Loft conversions typically run six to eighteen weeks on site depending on type, with four to eight weeks of design and approvals beforehand.
Local fabric
Choosing a loft conversion team that actually knows TR12.
Building stock
Across Mullion (TR12) we work on granite cottages around the church, Edwardian guesthouses, 1960s coastal bungalows, modern AONB-sensitive replacement dwellings. Each stock type drives a different loft conversion response — granite cottages around the church in particular needs careful detailing here.
Parish & policy
Mullion is its own town in Lizard Peninsula, with planning history that's specific to the TR12 catchment.
Coverage
We cover TR12 from our studio, with regular loft conversion jobs also running in Mawgan, Ruan Minor, The Lizard. Most Mullion site visits get booked within the same week.

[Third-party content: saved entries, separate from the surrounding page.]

Lemma mapM_point_term_total e l :
  Forall (λ i, is_Some (point_term hooks e i)) l →
  mapM (point_term hooks e) l = Some ((λ i, default f64_zero (point_term hooks e i)) <$> l).
Proof.
  intros Hall. apply mapM_Some, Forall2_fmap_r, Forall_Forall2_diag.
  eapply Forall_impl; [done|]. intros i [t Ht]; simpl. by rewrite Ht.
Qed.

(** The reduction over the threads adds up the terms of all iterations. *)
Lemma for_each_reduction_terms e (threads : list (list nat)) :
  Forall (λ i, is_Some (point_term hooks e i)) (concat threads) →
  for_each_reduction (objective_body hooks e (get_num_dimensions e))
    threads f64_zero
  = Some (sum ((λ i, default f64_zero (point_term hooks e i)) <$> concat threads)).
Proof.
  intros Hall. unfold for_each_reduction.
  set (t := λ i, default f64_zero (point_term hooks e i)).
  assert (mapM (λ mine, for_each (objective_body hooks e (get_num_dimensions e))
                          mine f64_zero) threads
          = Some ((λ mine, sum (t <$> mine)) <$> threads)) as ->.
  { apply mapM_Some, Forall2_fmap_r, Forall_Forall2_diag, Forall_forall.
    intros mine Hmine. rewrite for_each_objective_terms.
    rewrite mapM_point_term_total; simpl.
    - by rewrite f64_add_0_l.
    - rewrite Forall_forall in Hall |- *. intros i Hi. apply Hall.
      apply elem_of_concat. eauto. }
  simpl. rewrite foldl_f64_add, f64_add_0_l. f_equal.
  clear Hall. induction threads as [|mine threads IH]; [done|].
  change (concat (mine :: threads)) with (mine ++ concat threads).
  by rewrite fmap_cons, sum_cons, fmap_app, sum_app, IH.
Qed.

Lemma for_each_reduction_None e (threads : list (list nat)) :
  ¬ Forall (λ i, is_Some (point_term hooks e i)) (concat threads) →
  for_each_reduction (objective_body hooks e (get_num_dimensions e))
    threads f64_zero = None.
Proof.
  intros Hnot. unfold for_each_reduction.
  destruct (mapM _ threads) as [privates|] eqn:Hprivates; [|done].
  exfalso. apply Hnot, Forall_forall. intros i (mine & Hi & Hmine)%elem_of_concat.
  assert (is_Some (for_each (objective_body hooks e (get_num_dimensions e))
                     mine f64_zero)) as Hsome.
  { assert (is_Some (mapM (λ mine, for_each (objective_body hooks e
              (get_num_dimensions e)) mine f64_zero) threads)) as Hall
      by (by rewrite Hprivates).
    apply mapM_is_Some_1 in Hall. rewrite Forall_forall in Hall.
    by apply (Hall mine). }
  rewrite for_each_objective_is_Some, Forall_forall in Hsome. auto.
Qed.

(** In exact arithmetic [objective()] is the mean of the per-point terms,
    however the iterations are distributed over the threads. *)
Lemma objective_omp_mean threads e :
  distribution (get_num_rhs e) threads →
  objective_omp hooks threads e = mean_point_term hooks e.
Proof.
  intros Hdist. unfold objective_omp, mean_point_term.
  destruct (decide (Forall (λ i, is_Some (point_term hooks e i)) (concat threads)))
    as [Hall|Hnot].
  - rewrite for_each_reduction_terms by done. simpl.
    rewrite mapM_point_term_total by (by rewrite <- Hdist). simpl.
    do 2 f_equal. apply sum_permutation. by rewrite Hdist.
  - rewrite for_each_reduction_None by done. simpl.
    destruct (mapM _ (in_order _)) as [terms|] eqn:Hterms; [|done].
    exfalso. apply Hnot. rewrite Hdist.
    apply (mapM_is_Some_1 (point_term hooks e)). by rewrite Hterms.
Qed.

Lemma objective_mean e : objective hooks e = mean_point_term hooks e.
Proof.
  unfold objective, mean_point_term. rewrite for_each_objective_terms.
  destruct (mapM _ _) as [terms|]; simpl; [|done].
  by rewrite f64_add_0_l.
Qed.
End Exact.
End Objective.

(** ** When the batch queries return *)

Section Returns.
Context {F : Float64} {K : Type} `{!KernelBase K} `{!JacobiSVD}.
Context (hooks : Hooks K).

Implicit Types (e : Base K).

Lemma log_pdf_omp_is_Some order mem e :
  interleaving (get_num_rhs e) order →
  is_Some (log_pdf_omp hooks order mem e) ↔
  ∀ i, (i < Z.to_nat (get_num_rhs e))%nat → is_Some (log_pdf_at e (Z.of_nat i)).
Proof.
  intros Hperm. rewrite log_pdf_omp_values by done. unfold log_pdf_values.
  transitivity (is_Some (mapM (λ i : nat, log_pdf_at e (Z.of_nat i))
                           (in_order (get_num_rhs e)))).
  - destruct (mapM _ _); simpl; [split; eauto|]. split; by intros [??].
  - rewrite mapM_is_Some, Forall_forall.
    split; intros Hall i Hi; apply Hall; by apply in_order_elem_of.
Qed.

What does a first Mullion consultation cost?
Nothing. We come to the property, walk the site, talk through what works on a TR12 plot and follow up with a written feasibility note inside a week — no obligation either way.
Request a free visitFAQs
Mullion Loft Conversions — local questions answered.
- What's a hip-to-gable loft conversion?
- The sloping "hip" end of the roof is rebuilt as a vertical gable wall, adding roughly 8–12m³ of habitable volume. Almost always combined with a rear dormer.

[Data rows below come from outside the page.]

(** ** Tuples

    A tuple key compares at its first differing component: [lex eqb leb x y rest]
    decides by [leb] where [x] and [y] differ, else by the [rest] of the tuple. *)
Definition lex {A} (eqb leb : A -> A -> bool) (x y : A) (rest : bool) : bool :=
  if eqb x y then rest else leb x y.

Section Lex.
Context {A B : Type} (eqb leb : A -> A -> bool) (rest : B -> B -> bool) (key : B -> A).
Hypothesis eqb_spec : forall x y, eqb x y = true <-> x = y.
Hypothesis leb_total : forall x y, leb x y = true \/ leb y x = true.
Hypothesis leb_trans : forall x y z, leb x y = true -> leb y z = true -> leb x z = true.
Hypothesis leb_antisym : forall x y, leb x y = true -> leb y x = true -> x = y.

Lemma eqb_false x y : eqb x y = false <-> x <> y.
Proof. rewrite <- (eqb_spec x y). by rewrite not_true_iff_false. Qed.

Lemma lex_total :
  (forall f g, rest f g = true \/ rest g f = true) ->
  forall f g, lex eqb leb (key f) (key g) (rest f g) = true
              \/ lex eqb leb (key g) (key f) (rest g f) = true.
Proof.
  intros Hr f g. unfold lex. destruct (eqb (key f) (key g)) eqn:E1, (eqb (key g) (key f)) eqn:E2; auto.
  - apply eqb_spec in E1. apply eqb_false in E2. congruence.
  - apply eqb_spec in E2. apply eqb_false in E1. congruence.
Qed.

- Do I need planning for a hip-to-gable in Mullion?
- Yes — Conservation Area removes hip-to-gable from PD entirely.
- How much does a hip-to-gable + dormer cost in Mullion?
- £65k–£95k for the combined works, including new stair, master bedroom and en-suite. Timber cladding on the new gable is popular and adds ~£4k.

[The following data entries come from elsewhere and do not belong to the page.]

(* ===== verification/WeakCrypto.v ===== *)
(** Weak-crypto predicates: [src/quirk/util/weak_crypto.py].

    The token and version tests the evidence builder and the finding
    generators share. A nullable column is an [option string]. *)
From Stdlib Require Import ZArith Lia Ascii.
From stdpp Require Import base tactics sets strings list.
From S2P Require Import Prelude PyVal.

Definition WEAK_CIPHER_TOKENS : list string :=
  ["DES"; "3DES"; "CBC3"; "RC4"; "MD5"; "NULL"; "EXPORT"; "ANON"; "DES-CBC"; "IDEA"; "SHA1"; "SHA-1"].

Definition LEGACY_TLS_VERSIONS : list string := ["TLSV1"; "TLSV1.0"; "TLSV1.1"; "SSLV3"].

Definition WEAK_CLASSIFICATION_TOKENS : list string := ["RC4"; "3DES"; "CBC3"; "NULL"; "EXPORT"; "MD5"].

(** [any(token in s for token in tokens)]. *)
Definition any_token (tokens : list string) (s : string) : bool :=
  existsb (contains s) tokens.

Definition is_weak_cipher (cipher_or_label : option string) : bool :=
  if truthy_str cipher_or_label
  then any_token WEAK_CIPHER_TOKENS (upper (str_or_empty cipher_or_label))
  else false.

Definition is_legacy_tls_version (tls_version : option string) : bool :=
  if truthy_str tls_version
  then str_in (upper (str_or_empty tls_version)) LEGACY_TLS_VERSIONS
  else false.

Definition is_pfs_cipher (cipher : option string) : bool :=
  if truthy_str cipher
  then contains (upper (str_or_empty cipher)) "ECDHE" || contains (upper (str_or_empty cipher)) "DHE"
  else false.

Definition legacy_pair : list string := ["TLSv1"; "TLSv1.1"].

(** Case-sensitive, on the negotiated version or the comma-separated list of
    supported versions. *)
Definition has_legacy_tls_versions_signal (tls_version tls_supported_versions : option string) : bool :=
  let ver := strip (str_or_empty tls_version) in
  if str_in ver legacy_pair then true
  else
    let supported := strip (str_or_empty tls_supported_versions) in
    match supported with
    | EmptyString => false
    | _ =>
        let versions := List.filter (fun v => negb (str_eqb v EmptyString))
                                    (strip <$> split_on ","%char supported) in
        existsb (fun v => str_in v versions) legacy_pair
    end.

Definition is_weak_cipher_classification (cipher : option string) : bool :=
  if truthy_str cipher
  then any_token WEAK_CLASSIFICATION_TOKENS (upper (str_or_empty cipher))
  else false.

(** * Lemmas *)

Lemma any_token_mono ts us s :
  (forall t, t ∈ ts -> t ∈ us) -> any_token ts s = true -> any_token us s = true.
Proof.
  unfold any_token. intros H. rewrite !existsb_exists. intros (t & Hin & Ht).
  exists t. split; [|done]. apply list_elem_of_In, H, list_elem_of_In, Hin.
Qed.

Lemma str_in_iff s l : str_in s l = true <-> s ∈ l.
Proof. apply bool_decide_eq_true. Qed.

(** A cipher weak by classification is weak in the broader sense. *)
Lemma weak_classification_sub c :
  is_weak_cipher_classification c = true -> is_weak_cipher c = true.
Proof.
  unfold is_weak_cipher_classification, is_weak_cipher. destruct (truthy_str c); [|done].
  apply any_token_mono. intros t. unfold WEAK_CLASSIFICATION_TOKENS, WEAK_CIPHER_TOKENS.
  rewrite !elem_of_cons, !elem_of_nil. tauto.
Qed.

- Will I have enough headroom?
- We need a minimum 2.2 metres ridge-to-joist before alterations to make a usable conversion straightforward. Less than that and we'd consider raising the ridge, which is a planning conversation, not a permitted development one. In Mullion specifically, we'd start by checking the Conservation Area boundary before committing to a direction.
- Can I live downstairs while it's built?
- Yes — most loft conversions are built with the family staying in the house. There'll be a couple of disruptive days when the staircase comes through, but the bulk of the work is upstairs.
- Do I need planning permission for a loft conversion?
- Often no — most loft conversions sit inside permitted development on a typical Cornish house. Conservation Areas, AONB and properties on principal elevations need full planning, and we'll confirm at first review.
Mullion is the hub for these neighbourhoods
We run loft conversions across Mullion and the surrounding TR12 neighbourhoods — same studio, same site team.
- Cury
TR12
- Gunwalloe
TR12
- Predannack
TR12
Other services in Mullion
Nearby places we cover
Local neighbourhoods in Mullion
A Mullion hip-to-gable only makes sense on properties with a hipped side roof — but where it applies, no other loft type gives more usable space for the money.